Work instructions: Word for word, restate the lines from the start of the data below through the line containing "rewrite <- Hid at 1. by destruct (dec_val rest).".

(Collected data entries)
(** The canonical decimal strings are the printed integers. *)
Lemma decimal_shape b : is_decimal_integer_string b = true ↔ ∃ z, b = dec_of_Z z.
Proof.
  unfold is_decimal_integer_string. split.
  - case_bool_decide as Hb; [intros _; by exists 0%Z|].
    destruct (strip_prefix (bytes_of "-") b) as [rest|] eqn:Hs; simpl.
    + apply strip_prefix_Some in Hs as ->. intros [[[Hne Hz]%andb_true_iff Hd]%andb_true_iff _]%andb_true_iff.
      apply negb_true_iff, bool_decide_eq_false in Hne. apply negb_true_iff in Hz.
      destruct (digits_shape rest Hne Hz Hd) as [Hid H0]. exists (- Z.of_N (dec_val rest))%Z.
      rewrite <- Hid at 1. by destruct (dec_val rest).
    + intros [[[Hne Hz]%andb_true_iff Hd]%andb_true_iff _]%andb_true_iff.
      apply negb_true_iff, bool_decide_eq_false in Hne. apply negb_true_iff in Hz.
      destruct (digits_shape b Hne Hz Hd) as [Hid H0]. exists (Z.of_N (dec_val b)).
      rewrite <- Hid at 1. by destruct (dec_val b).
  - intros [z ->]. case_bool_decide as Hb; [done|]. destruct z as [|p|p]; [done|..].
    + destruct (dec_shape (Npos p)) as (H1 & H2 & H3 & _); [done|]. simpl dec_of_Z.
      pose proof (dec_head_not_minus (Npos p) (bytes_of "0")) as Hm. revert H1 H2 H3 Hm.
      generalize (dec_of_N (Npos p)) as l. intros l H1 H2 H3 Hm. rewrite strip_minus_digits by done.
      cbv [from_option id]. rewrite H2, H3. by rewrite !bool_decide_eq_false_2.
    + destruct (dec_shape (Npos p)) as (H1 & H2 & H3 & H4); [done|]. simpl dec_of_Z. revert H1 H2 H3 H4.
      generalize (dec_of_N (Npos p)) as l. intros l H1 H2 H3 H4. rewrite strip_minus. cbv [from_option id].
      rewrite H2, H3. rewrite !bool_decide_eq_false_2; [done| |done]. intros [= Heq]. by apply H4.
Qed.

Result of this task:
(** The canonical decimal strings are the printed integers. *)
Lemma decimal_shape b : is_decimal_integer_string b = true ↔ ∃ z, b = dec_of_Z z.
Proof.
  unfold is_decimal_integer_string. split.
  - case_bool_decide as Hb; [intros _; by exists 0%Z|].
    destruct (strip_prefix (bytes_of "-") b) as [rest|] eqn:Hs; simpl.
    + apply strip_prefix_Some in Hs as ->. intros [[[Hne Hz]%andb_true_iff Hd]%andb_true_iff _]%andb_true_iff.
      apply negb_true_iff, bool_decide_eq_false in Hne. apply negb_true_iff in Hz.
      destruct (digits_shape rest Hne Hz Hd) as [Hid H0]. exists (- Z.of_N (dec_val rest))%Z.
      rewrite <- Hid at 1. by destruct (dec_val rest).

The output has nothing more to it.